Lemma past_step s0 P a s s' : past s0 P s → exec a s = Some s' → past s0 P s'.
Proof.
  intros (b&s1&s2&Hr&HP&Hb&Hr2) He. exists b, s1, s2. split_and!; [done..|].
  eapply rtc_r; [done|by exists a].
Qed.

Lemma past_mono s0 (P Q : Action → State → Prop) s :
  (∀ a s, P a s → Q a s) → past s0 P s → past s0 Q s.
Proof. intros HPQ (b&s1&s2&Hr&HP&Hb&Hr2). exists b, s1, s2. auto. Qed.

(** Reflexive-transitive facts between an earlier and a later state. *)
Lemma reachable_rel (R : relation State) `{!PreOrder R} s s' :
  (∀ a s s', exec a s = Some s' → R s s') →
  reachable s s' → R s s'.
Proof.
  intros Hstep Hr. induction Hr as [|? ? ? [a Ha] _ IH]; [done|].
  etrans; eauto.
Qed.
End System.

Arguments run {_ _} _ !_ _ /.

(** Forward simulation: every step of the detailed system is matched by some
    steps of the abstract one. *)
Section Simulation.
Context {C A Act : Type} (exec : Act → C → option C) (astep : relation A)
  (R : C → A → Prop).
Hypothesis simulates : ∀ a c c' s,
  R c s → exec a c = Some c' → ∃ s', rtc astep s s' ∧ R c' s'.

Lemma simulation c c' s :
  R c s → reachable exec c c' → ∃ s', rtc astep s s' ∧ R c' s'.
Proof.
  intros HR Hr. revert s HR.
  induction Hr as [c|c1 c2 c3 [a Ha] _ IH]; intros s HR.
  - exists s. split; [apply rtc_refl|done].
  - destruct (simulates _ _ _ _ HR Ha) as (s1 & Hs1 & HR1).
    destruct (IH _ HR1) as (s2 & Hs2 & HR2).
    exists s2. split; [by etrans|done].
Qed.
End Simulation.

(** * Tactics *)

(** Break the matches of a hypothesis that says how a step was taken. *)
Ltac break_in H :=
  repeat match type of H with
  | context [match ?x with _ => _ end] =>
      let E := fresh "E" in destruct x eqn:E; try discriminate H
  end; simplify_eq/=.

(** Split every [match] and [if] of the goal and hypotheses. *)
Ltac split_matches := repeat (case_match || case_decide); simplify_eq/=.

(** Close a goal that an evaluation decides. *)
Ltac evaluate := vm_compute; done.

(** A fact about the final state of a concrete schedule. *)
Ltac at_state :=
  lazymatch goal with
  | |- reachable _ _ _ => apply final_reachable; evaluate
  | |- _ => vm_compute; reflexivity
  end.

(** * The hint database of the development *)
Create HintDb wsrpc.
Create Rewrite HintDb wsrpc.
#[export] Hint Resolve wrap64_ok : wsrpc.
#[export] Hint Constructors rtc : wsrpc.

(** * Lists and maps *)

(** Last-writer-wins insertion of a list of bindings, as a loop of map
    assignments does it. *)
Definition insert_all `{Countable K} {V} (kvs : list (K * V)) (m : gmap K V) : gmap K V :=
  foldl (λ m kv, <[kv.1 := kv.2]> m) m kvs.

Lemma insert_all_cons `{Countable K} {V} k v (kvs : list (K * V)) m :
  insert_all ((k, v) :: kvs) m = insert_all kvs (<[k:=v]> m).
Proof. done. Qed.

○ ○ ○

> [Required work] There is a run of lines above from the one with "intros (b&s1&s2&Hr&HP&Hb&Hr2) He." to the one with "Hypothesis simulates : ∀"; print exactly that run, both ends included, and nothing else.

> [Worked solution]
  intros (b&s1&s2&Hr&HP&Hb&Hr2) He. exists b, s1, s2. split_and!; [done..|].
  eapply rtc_r; [done|by exists a].
Qed.

Lemma past_mono s0 (P Q : Action → State → Prop) s :
  (∀ a s, P a s → Q a s) → past s0 P s → past s0 Q s.
Proof. intros HPQ (b&s1&s2&Hr&HP&Hb&Hr2). exists b, s1, s2. auto. Qed.

(** Reflexive-transitive facts between an earlier and a later state. *)
Lemma reachable_rel (R : relation State) `{!PreOrder R} s s' :
  (∀ a s s', exec a s = Some s' → R s s') →
  reachable s s' → R s s'.
Proof.
  intros Hstep Hr. induction Hr as [|? ? ? [a Ha] _ IH]; [done|].
  etrans; eauto.
Qed.
End System.

Arguments run {_ _} _ !_ _ /.

(** Forward simulation: every step of the detailed system is matched by some
    steps of the abstract one. *)
Section Simulation.
Context {C A Act : Type} (exec : Act → C → option C) (astep : relation A)
  (R : C → A → Prop).
Hypothesis simulates : ∀ a c c' s,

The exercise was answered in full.